One oft-cited threat is the Democratic Forces for the Liberation of Rwanda, also known as the F.D.L.R., a mostly Hutu militia that is based just across the border in the green folds of eastern Congo. The militia is thought to number 5,000 to 10,000 fighters. Some of its leaders are wanted “genocidaires” who fled Rwanda in 1994 after massacring Tutsi.

“These guys want to come back and finish the job,” said Maj. Jill Rutaremara, a spokesman for Rwanda's Defense Forces.

Mr. Nkunda, the rebel leader, has used the presence of the Hutu militia and the Congo government's failure to disarm it as a rationale for his continued armed struggle. His forces have routed Congolese government troops in the past two months and pushed the region to the precipice of another regional war.

United Nations officials say he has not acted entirely alone, either: they said they observed Rwandan tanks firing from Rwandan territory to support Mr. Nkunda's troops as they advanced in October. Rwandan officials denied this.

Rwandan military officers admit, when pressed, that the Hutu militia has little chance of destabilizing Rwanda. The last time it attacked inside Rwanda was 2001.

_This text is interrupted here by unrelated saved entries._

(* ===== verification/LoadBalancer.v ===== *)
(** The load balancer service, [src/app/modules/proxy/load_balancer.py]: the
    states it builds from accounts, usage rows and its runtime memory, the
    selection with and without stickiness, the optimistic write-back of
    account availability, and the failure and success reports.

    The objects [select_account] mutates are positions in the list of states,
    as in [Balancer]; a cloned row is its value.  Other tasks run at the
    [await]s: the points where they may change the world are functions of type
    [World → World] in the environments below.  The additional-quota registry,
    the model registry and the settings are read-only here.  The database
    calls succeed: the code has no handler for their exceptions, which leave
    the service as they are. *)

From S2P Require Import Prelude Models Usage Balancer Resilience QuotaKeys Stores.
Import Usage.PlanTypes Usage.UsageCore Usage.Quota Balancer.Logic QuotaKeys.QuotaKeys.

Module LoadBalancer.
Import ModelRegistry.

Definition MAX_SELECTION_ATTEMPTS : nat := 4.
Definition STICKY_GRACE_PERIOD_SECONDS : Q := 10.

(** [status in _RECOVERABLE_STATUSES]. *)
Definition recoverable (st : AccountStatus) : bool :=
  match st with ACTIVE | RATE_LIMITED | QUOTA_EXCEEDED => true | PAUSED | DEACTIVATED => false end.

Definition NO_PLAN_SUPPORT_FOR_MODEL : string := "no_plan_support_for_model".
Definition ADDITIONAL_QUOTA_DATA_UNAVAILABLE : string := "additional_quota_data_unavailable".
Definition NO_ADDITIONAL_QUOTA_ELIGIBLE_ACCOUNTS : string := "no_additional_quota_eligible_accounts".

Record RuntimeState := {
  rt_reset_at : option Q;
  rt_cooldown_until : option Q;
  rt_last_error_at : option Q;
  rt_last_selected_at : option Q;
  rt_error_count : Z;
  version : Z;
  rt_blocked_at : option Q;
  rt_health_tier : Z;
  drain_entered_at : option Q;
  probe_success_streak : Z;
}.

Definition new_runtime : RuntimeState :=
  {| rt_reset_at := None; rt_cooldown_until := None; rt_last_error_at := None; rt_last_selected_at := None;
     rt_error_count := 0; version := 0; rt_blocked_at := None; rt_health_tier := 0;
     drain_entered_at := None; probe_success_streak := 0 |}.

Notation runtime_map := (gmap string RuntimeState).

(** [runtime.setdefault(account_id, RuntimeState())], the value. *)
Definition runtime_of (account_id : string) (runtime : runtime_map) : RuntimeState :=
  default new_runtime (runtime !! account_id).

Record AccountSelection := {
  selected_account : option Account;
  selection_error_message : option string;
  selection_error_code : option string;
}.

Record SelectionInputs := {
  in_accounts : list Account;
  latest_primary : gmap string UsageHistory;
  latest_secondary : gmap string UsageHistory;
  runtime_accounts : option (list Account);
  in_error_message : option string;
  in_error_code : option string;
}.

Record Settings := {
  soft_drain_enabled : bool;
  drain_config : DrainConfig;
  usage_refresh_interval_seconds : Z;
  breaker_settings : CircuitBreaker.Settings;
}.

Notation usage_map := (gmap string AdditionalUsageHistory).

(** *** States of accounts *)

(** [float(x) if x else None] and [int(x) if x else None]. *)
Definition float_or_none (o : option Z) : option Q := if truthy_z o then inject_Z <$> o else None.
Definition int_or_none (o : option Q) : option Z := if truthy_q o then py_int <$> o else None.

(** Instants in microseconds; a naive value is UTC. *)
Definition instant_us (d : datetime) : Z := wall_us d - default 0%Z (utc_offset_us d).

Definition refresh_interval (s : Settings) : Z := Z.max (usage_refresh_interval_seconds s * 2) 180.

Definition _usage_entry_is_recent_enough (s : Settings) (utcnow : Z) (recorded_at : option datetime) : bool :=
  match recorded_at with
  | None => false
  | Some d => (utcnow - seconds (refresh_interval s) <=? instant_us d)%Z
  end.

Definition _usage_entry_to_window_row (entry : UsageHistory) : UsageWindowRow :=
  {| row_account_id := uh_account_id entry; row_used_percent := Some (uh_used_percent entry);
     row_reset_at := uh_reset_at entry; row_window_minutes := uh_window_minutes entry;
     row_recorded_at := Some (uh_recorded_at entry) |}.

(** The clock readings of one call of [_state_from_account], in order. *)
Record StateClock := {
  c_guard : Q;
  c_recent_us : Z;
  c_cooldown : Q;
  c_quota1 : Q; c_quota2 : Q; c_quota3 : Q;
  c_tier : Q; c_tier_again : Q;
  c_drain : Q;
}.

(** Lines 1035-1042: the row used for the weekly window. *)
Definition effective_secondary (primary_entry secondary_entry : option UsageHistory) : option UsageHistory :=
  match primary_entry with
  | Some p =>
      if should_use_weekly_primary (_usage_entry_to_window_row p) (_usage_entry_to_window_row <$> secondary_entry)
      then primary_entry else secondary_entry
  | None => secondary_entry
  end.

(** The guard of lines 1053-1064: a quota block without a marker, contradicted
    by a recent row of the next window. *)
Definition quota_block_outdated (s : Settings) (c : StateClock) (account : Account)
    (runtime_reset blocked : option Q) (secondary : option UsageHistory) : bool :=
  match runtime_reset, blocked, secondary with
  | Some r, None, Some e =>
      bool_decide (acc_status account = QUOTA_EXCEEDED) && qlt (c_guard c) r
      && _usage_entry_is_recent_enough s (c_recent_us c) (Some (uh_recorded_at e))
      && qlt (uh_used_percent e) 100
      && match uh_reset_at e with Some x => qlt r (inject_Z x) | None => false end
  | _, _, _ => false
  end.
(* ===== verification/LoadBalancerFacts.v ===== *)
(** What the load balancer service guarantees: every selection ends within
    four attempts and without an internal error; the account it returns
    satisfies the request's constraints; sticky mappings follow their policy;
    availability is written back without lost updates; failure reports take
    effect at the next selection; and the runtime memory stays well formed. *)

From S2P Require Import Prelude Models Usage Balancer Resilience QuotaKeys Stores LoadBalancer.
Import Usage.PlanTypes Usage.UsageCore Usage.Quota Balancer.Retry Balancer.Logic Balancer.BalancerFacts.
Import QuotaKeys.QuotaKeys QuotaKeys.ModelRegistry LoadBalancer.LoadBalancer.

Module LoadBalancerFacts.

(** ** How selection changes the shared states *)

(** A state only recovers: it keeps its identity and the fields selection does
    not own, a paused or deactivated account is left as it is, and a status
    changes only to active. *)
Definition evolves (s s' : AccountState) : Prop :=
  s' = s {{ status := status s'; used_percent := used_percent s'; reset_at := reset_at s';
            cooldown_until := cooldown_until s'; last_error_at := last_error_at s';
            error_count := error_count s' }} ∧
  (status s = PAUSED ∨ status s = DEACTIVATED → s' = s) ∧
  (status s' = status s ∨ status s' = ACTIVE) ∧
  (error_count s' = error_count s ∨ error_count s' = 0%Z).

#[global] Instance evolves_refl : Reflexive evolves.
Proof. intros s. split_and!; [by destruct s|done|by left|by left]. Qed.

#[global] Instance evolves_trans : Transitive evolves.
Proof.
  intros s1 s2 s3 (H1 & H2 & H3 & H4) (G1 & G2 & G3 & G4). split_and!.
  - rewrite G1, H1. by destruct s1.
  - intros Hs. pose proof (H2 Hs) as ->. by apply G2.
  - destruct G3 as [->|]; [|by right]. done.
  - destruct G4 as [->|]; [|by right]. done.
Qed.

Lemma classify_evolves current s : evolves s (fst (classify current s)).
Proof.
  destruct (classify_frame current s _ eq_refl) as (H1 & H2 & _ & _ & H5).
  set (s' := fst _) in *. unfold recovered in H2. split_and!; [done|..|done].
  - intros [Hs|Hs]; by rewrite Hs in H2.
  - destruct (status s) eqn:E; [right; by apply H2|..]; [destruct H2 as [(_ & H2 & _)|[_ H2]]..| |];
      first [by right | left; rewrite H2; exact E].
Qed.

(** [select_account] on chosen positions rewrites those positions only. *)
Definition touch (f : AccountState → AccountState) (idxs : list nat) (states : list AccountState)
    : list AccountState := imap (λ i s, if decide (i ∈ idxs) then f s else s) states.

Lemma touch_lookup f idxs states i :
  touch f idxs states !! i = (λ s, if decide (i ∈ idxs) then f s else s) <$> states !! i.
Proof. unfold touch. by rewrite list_lookup_imap. Qed.

Lemma write_back_lookup (f : AccountState → AccountState) idxs (states cur : list AccountState) i :
  NoDup idxs → (∀ j, j ∈ idxs → (j < length states)%nat) → length cur = length states →
  write_back idxs (map f (omap (λ i, states !! i) idxs)) cur !! i =
  if decide (i ∈ idxs) then f <$> states !! i else cur !! i.
Proof.
  revert cur. induction idxs as [|j idxs IH]; intros cur Hnd Hr Hl; [done|].
  apply NoDup_cons in Hnd as [Hj Hnd]. destruct (lookup_lt_is_Some_2 states j) as [s Hs]; [set_solver|].
  simpl. rewrite Hs. simpl. etransitivity.
  { apply IH; [done|set_solver|by rewrite length_insert]. }
  destruct (decide (i = j)) as [->|Hne].
  - rewrite decide_False by done. rewrite decide_True by set_solver. rewrite Hs.
    rewrite list_lookup_insert_eq; [done|]. rewrite Hl. apply Hr. set_solver.
  - rewrite list_lookup_insert_ne by done. do 2 case_decide; set_solver.
Qed.

Lemma omap_lookup_in_range {A} (l : list A) (idxs : list nat) (k : nat) :
  (∀ j, j ∈ idxs → (j < length l)%nat) → omap (λ i, l !! i) idxs !! k = idxs !! k ≫= λ i, l !! i.
Proof.
  revert k. induction idxs as [|j idxs IH]; intros k Hr; [done|].
  destruct (lookup_lt_is_Some_2 l j) as [x Hx]; [set_solver|]. simpl. rewrite Hx.
  destruct k as [|k]; simpl; [by rewrite Hx|]. apply IH. set_solver.
Qed.

(** The clock of one call. *)
Definition clock_of (now : option Q) (d : Draw) : Q := or_q now d.1.

Lemma select_among_spec o now d idxs states states' r :
  NoDup idxs → (∀ j, j ∈ idxs → (j < length states)%nat) →
  select_among o now d idxs states = (states', r) →
  states' = touch (λ s, fst (classify (clock_of now d) s)) idxs states ∧
  ((∃ i s x v, r = Ok (Selected (i, x)) ∧ i ∈ idxs ∧ states !! i = Some s ∧ states' !! i = Some x ∧
               classify (clock_of now d) s = (x, v) ∧ v ≠ Skipped) ∨
   (∃ msg, r = Ok (Unavailable msg))).
Proof.
  intros Hnd Hr H. unfold select_among in H.
  destruct (select_account o now d.1 d.2 _) as [pool r0] eqn:E. injection H as <- <-.
  pose proof (select_account_unfold _ _ _ _ _ _ _ E) as [-> Hres]. cbv zeta in *. fold (clock_of now d) in *.
  set (f := λ s, fst (classify (clock_of now d) s)).
  assert (write_back idxs (map f (omap (λ i, states !! i) idxs)) states = touch f idxs states) as Hw.
  { apply list_eq. intros i. rewrite write_back_lookup, touch_lookup by done.
    case_decide; [done|]. by destruct (states !! i). }
  split; [exact Hw|].
  destruct r0 as [[[k x]|msg]|e]; [left| |].
  - apply selected_verdict in E as (s & v & Hs & Hc & Hv).
    rewrite omap_lookup_in_range in Hs by done. destruct (idxs !! k) as [i|] eqn:Ek; [|done]. simpl in Hs.
    exists i, s, x, v. pose proof (list_elem_of_lookup_2 _ _ _ Ek) as Hi.
    split_and!; [done..| |done|done]. etransitivity; [by rewrite Hw|]. rewrite  touch_lookup, Hs. simpl.
    rewrite decide_True by done. unfold f, clock_of. by rewrite Hc.
  - right. by exists msg.
  - exfalso. destruct Hres as [(m & ? & _)|[(m & ? & _)|(msg & ? & _)]]; done.
Qed.
(* ===== verification/LoadBalancerSamples.v ===== *)
(** Concrete runs of the load balancer service: the guarantees of
    [LoadBalancerFacts] on small worlds, and what a selection inside the grace
    period writes to the accounts table. *)

From S2P Require Import Prelude Models Usage Balancer Resilience QuotaKeys Stores LoadBalancer LoadBalancerFacts.
Import Usage.PlanTypes Usage.UsageCore Usage.Quota Balancer.Logic Balancer.
Import QuotaKeys.QuotaKeys QuotaKeys.QuotaKeyFacts QuotaKeys.ModelRegistry QuotaKeys.RegistryFacts.
Import LoadBalancer.LoadBalancer LoadBalancerFacts.LoadBalancerFacts.

Module LoadBalancerSamples.
Import StoreFacts.

Definition ex_settings : Settings :=
  {| soft_drain_enabled := true; drain_config := default_drain_config; usage_refresh_interval_seconds := 60;
     breaker_settings := {| CircuitBreaker.circuit_breaker_enabled := false;
                            CircuitBreaker.circuit_breaker_failure_threshold := 5;
                            CircuitBreaker.circuit_breaker_recovery_timeout_seconds := 60 |} |}.

Definition ex_world (accounts : list Account) (sticky : list StickySession) : World :=
  {| w_runtime := ∅;
     w_db := {| AccountsRepo.accounts := accounts; AccountsRepo.usage_history := [];
                AccountsRepo.additional_usage_history := []; AccountsRepo.sticky_sessions := sticky;
                AccountsRepo.request_logs := [] |};
     w_cache := {| SelectionCache.ttl_seconds := 5; SelectionCache.cache := ∅; SelectionCache.generation := 0 |};
     w_degradation := Degradation.new;
     w_breakers := {| CircuitBreaker._circuit_breaker := None; CircuitBreaker._account_circuit_breakers := [] |} |}.

(** All clocks read 100 seconds; nothing else runs. *)
Definition ex_clock : StateClock :=
  {| c_guard := 100; c_recent_us := seconds 100; c_cooldown := 100; c_quota1 := 100; c_quota2 := 100;
     c_quota3 := 100; c_tier := 100; c_tier_again := 100; c_drain := 100 |}.
Definition ex_draw : Draw := (100%Q, 0%Q).
Definition ex_draws : StickyDraws :=
  {| d_lookup := seconds 100; d_now := 100; d_pinned := ex_draw; d_pool1 := ex_draw; d_pool2 := ex_draw;
     d_pinned_again := ex_draw; d_grace_now := 100; d_grace := ex_draw; d_choice1 := ex_draw;
     d_choice2 := ex_draw; d_write := seconds 100 |}.
Definition ex_load : LoadEnv :=
  {| l_get := 100; l_utcnow := seconds 100; l_exhausted := λ _, (100%Q, 100%Q); l_dialect := UsageRepo.sqlite;
     l_during := id; l_set := 100 |}.
Definition ex_env : AttemptEnv :=
  {| a_clock := λ _, ex_clock; a_draw1 := ex_draw; a_draw2 := ex_draw; a_sticky := ex_draws; a_before := id;
     a_sync := λ _, 100%Q; a_between := λ _, id; a_after := id; a_reload := ex_load |}.

Definition ex_routing : RoutingRequest :=
  {| budget_threshold_pct := 95; prefer_earlier_reset_accounts := false; req_strategy := round_robin |}.
Definition ex_any : Constraints :=
  {| c_model := None; c_limit_name := None; c_account_ids := None; c_exclude := ∅ |}.
Definition ex_key (reallocate : bool) (max_age : option Z) : StickyRequest :=
  {| req_key := "k"; req_kind := Some PROMPT_CACHE; req_reallocate := reallocate; req_max_age_seconds := max_age |}.

Definition ex_limited (id : string) (until : Z) : Account :=
  (ex_acc id (id ++ "@x")%string) {{ acc_status := RATE_LIMITED; acc_reset_at := Some until }}.
Definition ex_pin (account : string) : StickySession :=
  {| sticky_key := "k"; sticky_kind := PROMPT_CACHE; sticky_account_id := account;
     sticky_created_at := 0; sticky_updated_at := 0 |}.

Definition ex_request (c : Constraints) (k : option StickyRequest) : SelectRequest :=
  {| s_constraints := c; s_routing := ex_routing; s_sticky := k |}.
Definition ex_select (c : Constraints) (k : option StickyRequest) (w : World) :=
  lb_select_account ex_settings ex_maps ex_registry ex_load (λ _, 100%Q) (λ _, ex_env) (ex_request c k) w.

Definition grace_world : World := ex_world [ex_limited "a" 105; ex_acc "b" "b@x"] [ex_pin "a"].

Definition availability_of (id : string) (w : World) :=
  (λ a, (acc_status a, acc_reset_at a)) <$> AccountsRepo.get_by_id id (AccountsRepo.accounts (w_db w)).


(** At 100 seconds an account rate limited until 105 is pinned.  The selection
    ten seconds ahead runs on a copy, so that it "does not mutate the original
    state" that is written back; but the chosen status is copied to that state
    afterwards: the accounts table then says the account is active, with its
    reset still to come, while the same call without the key leaves the row
    rate limited and takes the other account. *)
Theorem grace_persists_active :
  match ex_select ex_any (Some (ex_key false None)) grace_world with
  | Some (Ok (w, sel)) => acc_id <$> selected_account sel = Some "a" ∧ availability_of "a" w = Some (ACTIVE, Some 105%Z)
  | _ => False
  end ∧
  match ex_select ex_any None grace_world with
  | Some (Ok (w, sel)) => acc_id <$> selected_account sel = Some "b" ∧
                          availability_of "a" w = Some (RATE_LIMITED, Some 105%Z)
  | _ => False
  end.
Proof. vm_compute. auto. Qed.

(** *** The guarantees on these worlds *)

Lemma ex_loaded : loaded ex_maps.
Proof. exists ex_data, ex_defs. split; vm_compute; reflexivity. Qed.

Definition ex_built (accounts : list Account) :=
  _build_states ex_settings (λ _, ex_clock)
    {| in_accounts := accounts; latest_primary := ∅; latest_secondary := ∅; runtime_accounts := Some accounts;
       in_error_message := None; in_error_code := None |}.
Definition two_accounts : list Account := [ex_acc "a" "a@x"; ex_acc "b" "b@x"].
Definition two_states : list AccountState := (ex_built two_accounts ∅).1.1.
Definition two_map : gmap string Account := (ex_built two_accounts ∅).1.2.

Definition nth_state (i : nat) : AccountState :=
  nth i two_states (BalancerFacts.ex_account "" PAUSED None None).


Lemma sticky_affinity_witness :
  ∃ states' rows', _select_with_stickiness (ex_key false None) ex_routing ex_draws two_map two_states [ex_pin "b"]
    = Ok (states', rows', Selected (1%nat, nth_state 1)).
Proof.
  destruct (sticky_affinity (ex_key false None) ex_routing PROMPT_CACHE ex_draws two_map two_states [ex_pin "b"]
    "b" 1 (nth_state 1) (nth_state 1))
    as (st & rows & H & _); try (vm_compute; reflexivity); [done..|]. exists st, rows. exact H.
Defined.

Definition ex_registry' : ModelRegistry := update 10 ex_results ex_registry.
Definition ex_model_request (name : string) : Constraints :=
  {| c_model := Some name; c_limit_name := None; c_account_ids := Some {["a"; "b"]}; c_exclude := {["a"]} |}.

Lemma lb_selection_admissible_witness :
  admissible ex_registry' (ex_model_request "gpt-5") (ex_acc "b" "b@x").
Proof.
  eapply (lb_selection_admissible ex_settings ex_maps ex_registry' ex_load (λ _, 100%Q) (λ _, ex_env)
    (ex_request (ex_model_request "gpt-5") None) (ex_world two_accounts [])).
  - exact ex_loaded.
  - intros c e He. cbn [w_cache ex_world SelectionCache.cache] in He. by rewrite lookup_empty in He.
  - intros w Hw. exact Hw.
  - intros k. split_and!; repeat intro; eauto.
  - vm_compute. reflexivity.
  - vm_compute. reflexivity.
Defined.

Definition ex_state (st : AccountStatus) : AccountState := (nth_state 0) {{ status := st }}.

Lemma persist_no_lost_update_witness :
  match _persist_state_if_current (ex_acc "a" "a@x") (ex_state RATE_LIMITED) [ex_limited "a" 105] with
  | (rows', account', ok) => rows' = [ex_limited "a" 105] ∧ ok = false
  end.
Proof.
  pose proof (persist_no_lost_update (ex_acc "a" "a@x") (ex_state RATE_LIMITED) [ex_limited "a" 105]
    [ex_limited "a" 105] (ex_acc "a" "a@x") false ltac:(apply NoDup_singleton) eq_refl) as [_ H].
  split; [exact (proj1 H)|reflexivity].
Defined.

Definition ex_inputs : SelectionInputs :=
  {| in_accounts := two_accounts; latest_primary := ∅; latest_secondary := ∅;
     runtime_accounts := Some two_accounts; in_error_message := None; in_error_code := None |}.
Definition ex_report : report := ReportQuota 100 100 100 100 {| message := None; resets_at := None; resets_in_seconds := None |}.
Definition after_report : World := (apply_report ex_report (ex_acc "a" "a@x") (ex_world two_accounts [])).1.
Definition after_build :=
  _build_states ex_settings (λ _, ex_clock) ex_inputs
    (_prune_runtime (runtime_pool ex_inputs) (w_runtime after_report)).
Definition after_choice := safe_choice ex_routing false ex_draw ex_draw after_build.1.1.

Lemma reported_account_skipped_witness :
  match after_choice.2 with Ok (Selected m) => account_id m.2 ≠ "a" | _ => False end.
Proof.
  pose proof (reported_account_skipped ex_settings (λ _, ex_clock) ex_inputs ex_routing ex_draw ex_draw ex_report
    (ex_acc "a" "a@x") (ex_world two_accounts []) after_build.1.1 after_build.1.2 after_build.2 after_choice.1
    (1%nat, nth 1 after_choice.1 (nth_state 0)) ltac:(done)
    ltac:(apply NoDup_ListNoDup; repeat constructor; simpl; intuition discriminate)
    ltac:(left) ltac:(vm_compute; reflexivity) ltac:(vm_compute; reflexivity)
    ltac:(vm_compute; reflexivity) ltac:(vm_compute; reflexivity)) as [H _].
  vm_compute. vm_compute in H. exact H.
Defined.

Lemma failed_account_excluded_witness :
  match load_selection_inputs ex_settings ex_maps ex_registry ex_load ex_any
          (mark_permanent_failure (ex_acc "a" "a@x") "account_deactivated" (ex_world two_accounts [])).1 with
  | Ok (_, inputs) => "a" ∉ map acc_id (in_accounts inputs)
  | Err _ => False
  end.
Proof.
  destruct (load_selection_inputs _ _ _ _ _ _) as [[w' inputs]|e] eqn:E; [|vm_compute in E; discriminate].
  exact (proj1 (failed_account_excluded ex_settings ex_maps ex_registry (ex_acc "a" "a@x") "account_deactivated"
    (ex_world two_accounts []) (ex_acc "a" "a@x") ex_load ex_any w' inputs ex_loaded
    ltac:(apply NoDup_ListNoDup; repeat constructor; simpl; intuition discriminate) eq_refl ltac:(done) E)).
Defined.

Lemma memory_invariant_witness :
  memory_wf (w_runtime (record_success (ex_acc "a" "a@x") after_report)).
Proof.
  apply (memory_invariant ex_settings ex_maps ex_registry). eapply LbNext; [|apply StepSuccess].
  eapply LbNext; [|apply (StepQuota _ _ _ 100 100 100 100)]. by apply LbStart.
Defined.

Definition ex_spark (id : Z) (account : string) (at_us : Z) (used : Q) : AdditionalUsageHistory :=
  {| ah_id := id; ah_account_id := account; quota_key := "codex_spark"; limit_name := "spark";
     metered_feature := "spark"; ah_window := "primary"; ah_used_percent := used; ah_reset_at := None;
     ah_window_minutes := None; ah_recorded_at := {| wall_us := at_us; utc_offset_us := None |} |}.
Definition ex_sparks : list AdditionalUsageHistory :=
  [ex_spark 1 "a" 10 100; ex_spark 2 "a" 20 30; ex_spark 3 "b" 20 100; ex_spark 4 "c" 5 0].
Definition ex_latest (window : string) (since : option Z) : gmap string AdditionalUsageHistory :=
  match _latest_additional_by_key ex_maps "spark" window ["a"; "b"; "c"] since ex_sparks with
  | Ok m => m
  | Err _ => ∅
  end.

Lemma gated_eligibility_witness :
  (is_Some (ex_latest "primary" None !! "a") ∨ is_Some (ex_latest "secondary" None !! "a")) ∧
  ∀ row, ex_latest "primary" None !! "a" = Some row → _additional_usage_is_exhausted 100 row = false.
Proof.
  destruct (proj1 (gated_eligibility ex_maps "spark" ["a"; "b"; "c"] 8 ex_sparks 100 100 "a"
    (ex_latest "primary" None) (ex_latest "secondary" None) (ex_latest "primary" (Some 8%Z))
    (ex_latest "secondary" (Some 8%Z)) ltac:(vm_compute; reflexivity) ltac:(vm_compute; reflexivity)
    ltac:(vm_compute; reflexivity) ltac:(vm_compute; reflexivity)) ltac:(vm_compute; reflexivity)) as (H1 & H2 & _).
  split; [exact H1|]. intros row Hrow. exact (proj2 (H2 row Hrow)).
Defined.

Lemma model_spelling_refused_witness :
  ∃ inputs, read_inputs ex_settings ex_maps ex_registry' ex_load
    {| c_model := Some "GPT-5"; c_limit_name := None; c_account_ids := None; c_exclude := ∅ |}
    (w_db (ex_world two_accounts [])) = Ok inputs ∧ in_accounts inputs = [].
Proof.
  destruct (model_spelling_refused ex_settings ex_maps ex_registry'
    (default {| models := ∅; model_plans := ∅; plan_models := ∅; fetched_at := 0 |} (_snapshot ex_registry'))
    ex_load {| c_model := Some "GPT-5"; c_limit_name := None; c_account_ids := None; c_exclude := ∅ |} "GPT-5"
    (w_db (ex_world two_accounts [])) ltac:(vm_compute; reflexivity) eq_refl ltac:(done)
    ltac:(split; [vm_compute; eexists; reflexivity|vm_compute; reflexivity]) ltac:(vm_compute; discriminate))
    as (inputs & H1 & H2 & _).
  exists inputs. split; [exact H1|exact H2].
Defined.

End LoadBalancerSamples.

Some Western diplomats, Congolese officials and Rwandan dissidents now believe that the Rwandan government is simply using the F.D.L.R. as an excuse to prop up Mr. Nkunda and maintain a sphere of influence in the mineral-rich area across the border.

“These are people who want to make business, and they cover it up with politics,” said Faustin Twagiramungu, a former Rwandan prime minister now in exile in Belgium.

Congolese officials say that that the Rwandan government is making no efforts to bring the Hutu militiamen back into Rwanda because Rwanda wants to make sure that any Hutu-Tutsi violence plays out in Congo.

“What's happening in eastern Congo is a Rwandese war is being fought on Congolese soil,” said Kikaya bin Karubi, a member of Congo's Parliament.

Rwandan officials dismiss these claims with a confident chuckle.

“We want to deal with these guys here,” Major Rutaremara said. “We want them back.”

Mr. Mutaboba, the Rwandan government envoy, said the allegations were part of “an organized campaign to distort the whole problem and give it a regional dimension.”

“It's not,” he said. “It's a Congo problem.”

Ethnic and Business Ties

But it may be hard drawing a fine line between Congo and Rwanda, despite the lines on a map. There is a long history of ethnic and business ties that seamlessly flow across the colonially imposed borders , especially among the minority Tutsi who dominate business on both sides, yet at the same time, feel threatened and a heightened sense of community as a result.

For example, several demobilized Rwandan soldiers in Kigali said the vast majority of volunteers who recently crossed the border to fight with Mr. Nkunda were Tutsi. Some of the soldiers said that they had relatives living in eastern Congo and that it was like a second home to them.

According to four soldiers and one employee at the Rwandan demobilization commission, at the end of their monthly meetings, officials at the commission ask for anyone fit and ready to fight to stand up. Sometimes the commission provides bus fare to the border, the soldiers said, and other travel costs. The soldiers usually travel unarmed, picking up weapons on the other side, they said.

One demobilized Rwandan lieutenant who just got back from fighting in Congo looked surprised when asked why he went.

“Why? I am Tutsi,” he said. “One hundred percent Tutsi.”